La Madonna della gatta è un dipinto incantevole che ci conferma quanto Federico Barocci, suo artefice, prima ancora che pittore encomiabile fosse uomo di grande fede. La tela, di fatto, è un gioco di sguardi carichi di dolcezza e di confortante serenità, suscitate entrambe dalla semplice presenza di un Bambino che riposa in una culla, vegliato dalla Madre e dal padre, Giuseppe, che scosta una tenda per consentire di assistere a tanta meraviglia. La Vergine sorride a un piccolo Giovanni Battista che a sua volta si gira verso di noi per indicarci dove rivolgere, e concentrare, il nostro di sguardo. Elisabetta e Zaccaria non possono che contemplare quanto si sta svelando sotto i loro occhi mentre una gatta, ai piedi del letto, accovacciata sul manto di Maria, allatta il suo cucciolo. Sul fondo, prospetticamente, si spalanca il panorama definito dall’inconfondibile profilo dei torricini di Palazzo Ducale a Urbino, luogo caro al maestro che qui nacque intorno al 1535 e qui decise di tornare dopo un soggiorno romano che gli valse fama, onori e commissioni altisonanti. Il dipinto, di consueto custodito a Firenze, torna ora a casa in occasione dell’attesissima monografica dedicata al pittore urbinate.

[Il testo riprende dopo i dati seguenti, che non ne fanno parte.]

(** ** Properties *)

(** The limiter stays bounded: from a new limiter every sequence of calls is
    answered, never more than [MaxKeys] keys are kept, and every bucket holds
    between none and [Capacity] tokens.  A call on a known key touches no other
    key; a call on a new one can at most drop others. *)
Theorem Allow_bounded p l cs k now :
  New p = Some l ->
  exists l' ds, calls cs l = Some (l', ds) /\ List.length ds = List.length cs
  /\ Z.of_nat (size (entries l')) <= MaxKeys p
  /\ (forall k b, bucket_of l' k = Some b -> 0 <= tokens b <= Capacity p)
  /\ exists l'' d, Allow k now l' = Some (l'', d)
     /\ forall k', k' <> k -> bucket_of l'' k' = bucket_of l' k' \/ bucket_of l' k = None /\ bucket_of l'' k' = None.
Proof.
  intros (Hl & Hp & _)%New_wf. destruct (calls_wf cs l Hl) as (l' & ds & Hc & Hl' & Hp' & Hlen).
  exists l', ds. split_and!; [done | done | rewrite <- Hp, <- Hp'; by apply Hl' | |].
  - intros k0 b (e & Hin & _)%bucket_of_Some; [| done]. rewrite <- Hp, <- Hp'. by apply (wf_buckets _ Hl' (e, b)).
  - destruct (Allow_cases k now l' Hl') as (l'' & d & b & b' & HA & _ & _ & Hb & _ & _ & _ & Ho & Hs).
    exists l'', d. split; [done |]. intros k' Hne. destruct Hb as [Hb | [Hb _]].
    + left. by apply Hs.
    + destruct (Ho k' Hne); [by left | by right].
Qed.

(** C38: The rate is bounded: while the clock does not run backwards, the admitted
    calls of a key are at most [Capacity] for each time its bucket was created,
    and one per refill interval since the start. *)
Theorem admitted_bound p l k cs t0 :
  New p = Some l -> monotone t0 cs ->
  (tally k cs l).1 <= Capacity p * (tally k cs l).2 + (last_clock t0 cs - t0) / RefillInterval p.
Proof.
  intros (Hl & Hp & Hn)%New_wf Hm.
  assert (within p t0 t0 (bucket_of l k) 0 0) as H1 by (rewrite Hn; simpl; by rewrite Z.sub_diag, Z.div_0_l; [lia |];
    subst p; destruct (policy_bounds _ (wf_policy _ Hl)) as (_ & Hr & _); unfold millisecond in Hr; lia).
  pose proof (within_tally k cs l p t0 t0 0 0 Hl Hp ltac:(lia) Hm H1) as H2.
  destruct (tally k cs l). simpl. lia.
Qed.

(** A refusal tells when to come back: a key that is refused is admitted at
    the announced time or later, and refused before, if nothing else happens. *)
Theorem refused_then_admitted p l0 cs l ds k now later l1 d :
  New p = Some l0 -> calls cs l0 = Some (l, ds) ->
  (forall b, bucket_of l k = Some b -> lastSeen b <= now) -> now <= later ->
  Allow k now l = Some (l1, d) -> Allowed d = false ->
  exists l2 d2, Allow k later l1 = Some (l2, d2) /\ Allowed d2 = (now + RetryAfter d <=? later).
Proof.
  intros (Hl0 & Hp0 & _)%New_wf Hcs Hseen Hlater HA Hd.
  destruct (calls_wf cs l0 Hl0) as (? & ? & Hc & Hl & Hp & _). rewrite Hc in Hcs. injection Hcs as -> ->.
  destruct (Allow_cases k now l Hl) as (? & ? & b & b' & HA' & Hl1 & Hp1 & Hb & Hok & Ht & Hb' & _).
  rewrite HA' in HA. injection HA as -> ->.
  destruct (Allow_cases k later l1 Hl1) as (l2 & d2 & c & c' & HA2 & _ & _ & Hc2 & _ & Ht2 & _).
  exists l2, d2. split; [done |]. destruct Hc2 as [Hc2 | [? _]]; [| congruence].
  rewrite Hb' in Hc2. injection Hc2 as <-. rewrite Hp1 in Ht2.
  assert (lastSeen b <= now) as Hls by (destruct Hb as [? | [_ ->]]; [auto | simpl; lia]). clear Hb Hb' HA' HA2 Hseen.
  destruct (policy_bounds _ (wf_policy _ Hl)) as (Hcap & Hr & _). unfold millisecond, hour, minute, second in Hr.
  destruct Hok as [Htb Hrf]. set (r := RefillInterval (policy l)) in *.
  assert ((if now <? lastSeen b then lastSeen b else now) = now) as En by (destruct (Z.ltb_spec now (lastSeen b)); lia).
  unfold take_token in Ht. rewrite En in Ht. unfold refill in Ht. fold r in Ht.
  destruct (Z.ltb_spec (Sub now (lastRefill b)) r) as [Hlt | Hge].
  2: { assert (1 <= Z.quot (Sub now (lastRefill b)) r) by (apply Z.quot_le_lower_bound; lia).
       cbn [tokens] in Ht. destruct (Z.ltb_spec 0 (Z.min (Capacity (policy l)) (tokens b + Z.quot (Sub now (lastRefill b)) r)));
         [| lia]. injection Ht as _ <-. done. }
  cbn [tokens lastRefill key] in Ht. destruct (Z.ltb_spec 0 (tokens b)) as [| H0]; injection Ht as <- <-; [done |].
  unfold Sub, max_int64 in Hlt. cbn [RetryAfter]. unfold Sub at 1 2, max_int64. 
  assert (Z.max (- 2 ^ 63) (Z.min (2 ^ 63 - 1) (now - lastRefill b)) = now - lastRefill b) as E by lia. rewrite E.
  assert ((r - (now - lastRefill b) <=? 0) || (r <? r - (now - lastRefill b)) = false) as ->
    by (apply orb_false_iff; split; [apply Z.leb_gt | apply Z.ltb_ge]; lia).
  unfold take_token in Ht2. cbn [lastSeen] in Ht2.
  assert ((if later <? now then now else later) = later) as En2 by (destruct (Z.ltb_spec later now); lia).
  rewrite En2 in Ht2. unfold refill in Ht2. cbn [lastRefill tokens key lastSeen] in Ht2. fold r in Ht2.
  destruct (Z.ltb_spec (Sub later (lastRefill b)) r) as [Hl2 | Hg2]; unfold Sub, max_int64 in *; cbn [tokens] in Ht2.
  - destruct (Z.ltb_spec 0 (tokens b)); [lia |]. injection Ht2 as _ <-. cbn [Allowed]. symmetry. apply Z.leb_gt. lia.
  - set (q := Z.quot _ r) in Ht2. assert (1 <= q) by (apply Z.quot_le_lower_bound; lia).
    destruct (Z.ltb_spec 0 (Z.min (Capacity (policy l)) (tokens b + q))); [| lia]. injection Ht2 as _ <-.
    cbn [Allowed]. symmetry. apply Z.leb_le. lia.
Qed.
End limiter.

(** ** A concrete run *)

Definition login_policy : Policy := mkPolicy 2 second 2 minute.

Definition login_calls : list (string * time) :=
  [("a", 0); ("a", 0); ("b", 1); ("a", 5); ("c", second); ("a", 2 * second); ("b", 2 * second)].

Lemma Allow_bounded_witness :
  exists l l' ds, New login_policy = Some l /\ calls login_calls l = Some (l', ds)
  /\ map Allowed ds = [true; true; true; false; true; true; true] /\ Z.of_nat (size (entries l')) <= 2.
Proof.
  eexists. destruct (Allow_bounded (K := string) login_policy _ login_calls "d" 0 eq_refl) as (l' & ds & Hc & _ & Hm & _).
  exists l', ds. split_and!; [reflexivity | exact Hc | | exact Hm].
  vm_compute in Hc. by injection Hc as _ <-.
Defined.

Non è l’unico ritorno: da Roma arrivano tre pale d’altare, una delle quali commissionata da Filippo Neri – di lì a poco proclamato santo – che fu grande estimatore della pittura del Barocci di fronte a cui sosteneva di raggiungere “uno stato di dolce estasi”. Al fondatore dell’ordine degli Oratoriani si deve la genesi della Visitazione proveniente dalla chiesa di Santa Maria in Vallicella, la cui domestica ambientazione cattura l’osservatore dentro la scena, mentre l’espressione e la gestualità dei personaggi riescono a rendere perfettamente la feriale quotidianità in cui il divino irrompe, complici la luce che fa vibrare i colori e un raffinato disegno che addolcisce le figure.

Chi avrà occasione di visitare le sale attraverso cui si sviluppa il percorso espositivo non potrà, allora, non condividere ciò che del maestro marchigiano disse Nicholas Penny, già direttore della National Gallery di Londra: “ha reso il sacro allo stesso tempo divinamente bello e irresistibilmente umano”. E chissà se questa bellezza e questa umanità non siano stati proprio i motivi del plauso e dell’ammirazione che, vivente l’artista, gli rivolsero alcuni dei suoi più illustri colleghi quali un ormai anziano Buonarroti e un altro Michelangelo, il Merisi – in arte il Caravaggio – alle prime armi nella Città Eterna.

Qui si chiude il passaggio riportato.